◆ ABOUT THIS TASK:
The answer is the set of lines that include "scan", copied from the data below.

◆ DATASET RECORDS:
----------

Definition text_char (c : ascii) : string * scan := if Ascii.eqb c "$" then ("", Dollar) else (one c, Text).
Definition after (out : string) (c : ascii) : string * scan := let '(o, st) := text_char c in (out +:+ o, st).
Definition step (st : scan) (c : ascii) : string * scan :=
  match st with
  | Text => text_char c
  | Dollar =>
      if Ascii.eqb c "$" then ("$", Text) else if ident_start c then ("", Name (one c)) else if Ascii.eqb c "{" then ("", Brace "") else after "$" c
  | Name acc => if ident_char c then ("", Name (acc +:+ one c)) else after (named acc) c
  | Brace acc =>
      if (if truthy acc then ident_char c else ident_start c) then ("", Brace (acc +:+ one c))
      else if Ascii.eqb c "}" && truthy acc then (braced acc, Text) else after ("${" +:+ acc) c
  end.
Definition flush (st : scan) : string := match st with Text => "" | Dollar => "$" | Name acc => named acc | Brace acc => "${" +:+ acc end.
Fixpoint substitute (st : scan) (s : string) : string :=
  match s with
  | EmptyString => flush st
  | String c s => let '(out, st) := step st c in out +:+ substitute st s
  end.
Definition safe_substitute (s : string) : string := substitute Text s.
End Substitute.

(** ** Messages *)

Inductive mail_error : Type := EmailDispatcherError (reason : string) | ValueError | OSError.

(** What a message holds before it is serialized. *)
Record email_message : Type := { m_headers : list (string * string); m_text : string; m_html : string }.

Record mail_settings : Type := { email_from_address : string; resend_api_key : option string; email_dispatcher : string; email_outbox_dir : string }.

(** services/email_dispatcher.py, [EmailDispatcher]: the two implementations. *)
Inductive EmailDispatcher : Type := OutboxEmailDispatcher (directory : string) | ResendEmailDispatcher (api_key : string).

(** The answer of the Resend API: its status, or a transport error. *)
Inductive resend_answer : Type := Answered (status : Z) (text : string) | HTTPError (text : string).
(** What the process has done: the outbox as files by path, and the calls of the API. *)
Record MailWorld : Type := { outbox : gmap string bytes; api_calls : list (string * json) }.
Definition MM : Type -> Type := M MailWorld mail_error.

Section Mail.
Context (cfg : mail_settings).
(** The text of a template file, the bytes of a message, and whether a file can be
    written. *)
Context (template : string -> option string) (serialize : email_message -> bytes) (writable : string -> bool).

----------

◆ EXERCISE RESPONSE:
Definition text_char (c : ascii) : string * scan := if Ascii.eqb c "$" then ("", Dollar) else (one c, Text).
Definition after (out : string) (c : ascii) : string * scan := let '(o, st) := text_char c in (out +:+ o, st).
Definition step (st : scan) (c : ascii) : string * scan :=
Definition flush (st : scan) : string := match st with Text => "" | Dollar => "$" | Name acc => named acc | Brace acc => "${" +:+ acc end.
Fixpoint substitute (st : scan) (s : string) : string :=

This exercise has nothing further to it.